Life-stylers agree with this statement: 'I am not very keen to grow the business much beyond its current size since to do so I would need to change the ownership structure and/or contol of the firm.' If that's your style, perhaps the traditional image of the smaller firm, it's out-of-date: you're in a small minority.

So is anybody who echoes this statement: 'I am not very keen to grow the business much beyond its current size since to do so would make it too difficult for me to keep track of the firm's operations.' These are the no-growth controllers, who, along with life-stylers and other reluctant heroes, account for well under half the small firms (in printing, software and instruments) studied by Michael Hay and Kimya Kamshad of the London Business School.
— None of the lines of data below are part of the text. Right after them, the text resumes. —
(* ===== verification/ApplyLaws.v ===== *)
(** * ApplyLaws: what the passes of [apply_block] do

    One lemma per pass, in the form the properties of [ApplyProps] use: what a successful
    run says about the state before, and how the state after relates to it. *)

From S2P Require Export Apply.
From Stdlib Require Import Strings.Byte.

Local Open Scope Z_scope.

(** ** Vocabulary of the specifications *)

Section vocabulary.
Context {St : Type} `{StateStore St} `{HashPrims} `{SigPrims} `{StateCodecs}.
Context (ft : Features).

(** The key [pk] may sign for the sender of [tx]: it is carried inline and hashes to the
    account id, or the account committed it under the witness's algorithm. *)
Definition key_of_sender (s : St) (tx : TxBody) (w : Witness) (pk : bytes) : Prop :=
  match wit_pubkey w with
  | Inline pk' => pk' = pk /\ from_pubkey pk = tx_from_account tx
  | Known _ => exists acct, load s (tx_from_account tx) = Some acct /\
      acc_pubkey acct = pk /\ pk <> [] /\ acc_sig_algo acct = wit_sig_algo w
  end.

(** [tx] with its witness is signed by its sender and is its sender's next transaction. *)
Definition authenticated (s : St) (tx : TxBody) (w : Witness) (pk : bytes) : Prop :=
  key_of_sender s tx w pk /\
  verify ft (wit_sig_algo w) pk (wit_sig w) (signing_hash tx) = Ok tt /\
  tx_nonce tx = nonce s (tx_from_account tx).

(** The amount and the recipient of a call that moves balances. *)
Definition call_target (tx : TxBody) : AccountId :=
  match tx_call tx with Transfer to _ => to | _ => tx_from_account tx end.
Definition call_amount (tx : TxBody) : Z :=
  match tx_call tx with Transfer _ amount => amount | _ => 0 end.
Definition call_supported (tx : TxBody) : Prop :=
  match tx_call tx with
  | DeployContract _ _ | CallContract _ _ _ => False
  | _ => True
  end.

Definition stage (idx : nat) (s : St) (tx : TxBody) (w : Witness) (pk : bytes) : StagedTx :=
  {| st_idx := idx; st_from_account := tx_from_account tx;
     st_expected_nonce := nonce s (tx_from_account tx); st_to := call_target tx;
     st_amount := call_amount tx; st_fee_sat := tx_fee_sat tx; st_pubkey_bytes := pk;
     st_sig_algo := wit_sig_algo w |}.

(** The staged list that pass 1 builds for [txs] starting at index [i]. *)
Fixpoint staged_for (s : St) (witnesses : list Witness) (i : nat)
    (txs : list TxBody) (staged : list StagedTx) : Prop :=
  match txs, staged with
  | [], [] => True
  | tx :: txs, st :: staged =>
      (exists w pk, witnesses !! i = Some w /\ witness_hash w = tx_witness_hash tx /\
         call_supported tx /\ authenticated s tx w pk /\
         call_amount tx + tx_fee_sat tx <= balance s (tx_from_account tx) /\
         st = stage i s tx w pk) /\
      staged_for s witnesses (S i) txs staged
  | _, _ => False
  end.

Definition sum_fees (txs : list TxBody) : Z := foldr (fun tx acc => tx_fee_sat tx + acc) 0 txs.
End vocabulary.
(** While a committee is in force, a block - accepted or not - only schedules a crypto
    rotation that a committee of the rotation chain approved for exactly that target
    height and suite and that the build allows, and only replaces the coordinator
    registry of a job by one approved for exactly that job and coordinator set. *)
Lemma block_governed_records b reward (s s' : St) r cfg job :
  typed b = true -> load_governance s = Some cfg -> apply_block ft b reward s = (r, s') ->
  (load_pending_upgrade s' = load_pending_upgrade s \/
   exists p cfg', load_pending_upgrade s' = Some p /\ rtc (gov_step ft) cfg cfg' /\
     upgrade_approved ft cfg' p) /\
  (load_attest_authority s' job = load_attest_authority s job \/
   exists a cfg', load_attest_authority s' job = Some a /\ rtc (gov_step ft) cfg cfg' /\
     registry_approved ft job cfg' a).
Proof.
  intros Ht Hc Ha. split.
  - by destruct (block_governed_upgrade ft b reward Ht _ _ _ Ha cfg Hc) as [_ ?].
  - by destruct (block_governed_registry ft job b reward Ht _ _ _ Ha cfg Hc) as [_ ?].
Qed.

(** a scheduled rotation activates exactly at its target height.  After an accepted
    block the active suite is the pending one, stamped with the block's height, when the
    pending rotation (as the block leaves it) targets this height, and is unchanged
    otherwise. *)
Lemma upgrade_activation b reward (s s' : St) out :
  typed b = true -> apply_block ft b reward s = (Ok out, s') ->
  load_active_crypto s' =
    match load_pending_upgrade s' with
    | Some p =>
        if pu_target_height p =? bh_height (blk_header b)
        then Some {| ac_sig_algo := pu_sig_algo p; ac_hash_algo := pu_hash_algo p;
                     ac_activated_at_height := bh_height (blk_header b) |}
        else load_active_crypto s
    | None => load_active_crypto s
    end.
Proof.
  intros Ht Ha. apply apply_block_Ok in Ha as (staged & s1 & s2 & s3 & s4 & R).
  destruct (activate_upgrade_spec _ _ _ _ (typed_block_height b Ht)
    (run_activate _ _ _ _ _ _ _ _ _ _ _ R)) as [Hact Hsame].
  assert (load_pending_upgrade s' = load_pending_upgrade s4) as ->.
  { unfold load_pending_upgrade, get_cbor. by rewrite Hsame by done. }
  rewrite Hact.
  assert (load_active_crypto s4 = load_active_crypto s) as ->; [|done].
  unfold load_active_crypto, get_cbor.
  rewrite (run_before_activation ft _ _ _ _ _ _ _ _ _ _ Meta (ascii_bytes "active_crypto") R); [done|done|done|].
  apply keeps_for_each; [apply _|]. intros. apply keeps_effect_active.
Qed.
Most firms are bent on growth, including those (a quarter of the study) who want to build value rather than empires: 'I am very keen to expand the business and then find a buyer to buy me out'. The biggest group are the idols of all those Thatcherites who hold that the dynamism of smaller businesses is the lifeblood of free enterprise: 'I am very keen to expand the business and continue to run it myself.'

The big question, though, is whether dynamic attitudes have dynamic results. Apparently not: in the year studied, 11% of the firms grew not an inch, while 35% suffered a drop in sales. Since the great British recession was still in full swing, that's not too dismal a result; economic gloom must have contributed to the largest confessed restraint on growth -'intensity of competition.'

Too much competition far outweighs other, more familiar complaints about the outside world, like inability to find adequate finance. All-in-all, though, external problems seem to be greater barriers to growth than the common (and commonly reported) internal problems: lack of management resources, preference for smaller and more manageable size, reluctance to dilute ownership or take on new debt, and lack of successful innovation.

The firms pay more lip-service than service to innovation. Without innovation, though, you can't expect to grow in a climate of intense competition - and that's a permanent feature of the new economy. Innovation, however, involves risk, to which both growers and non-growers seem averse, especially proprietors; 30% are 'unwilling to pursue any risky growth strategies'. That compares with 18% of the non-proprietorial managers, a more thrusting bunch altogether.

All the same, only a fifth even of the managerial types agree that 'Growth is everything: we cannot survive in this business unless we grow. Success only comes from taking big chances, and I would risk a lot for a strategy which promised to deliver strong long-term growth.' Those rather intimidating words may help explain why some three-fifths of the firms replied in favour of relative safety, taking a 'medium-risk option' - if growth prospects are 'reasonably good.'

But growth isn't their leading objective, anyway. In all three industries, more firms ranked profit as 'very important', with growth second (though quite close), followed by market share, steady employment and value for sale. Looking at all this, the LBS Business Strategy Review argues that 'a key reason' why many smaller owner-managed firms don't grow is dead simple: their owner-managers have other objectives.

They still compare well with firms in a similar pre-Thatcher survey in one of the same industries: printing. That enquiry divided firms into sheep and goats, successes and failures. A fifth of the latter, very significantly, had no objectives or unclear aims. Over half picked continuity as their objective, with a mere 14% opting for profit and hardly anybody (4%) for growth. The successes, in stark contrast, divided equally between profitability and growth - and you need both. Winning profitable growth assures continuity and a winning life-style. Nothing else does.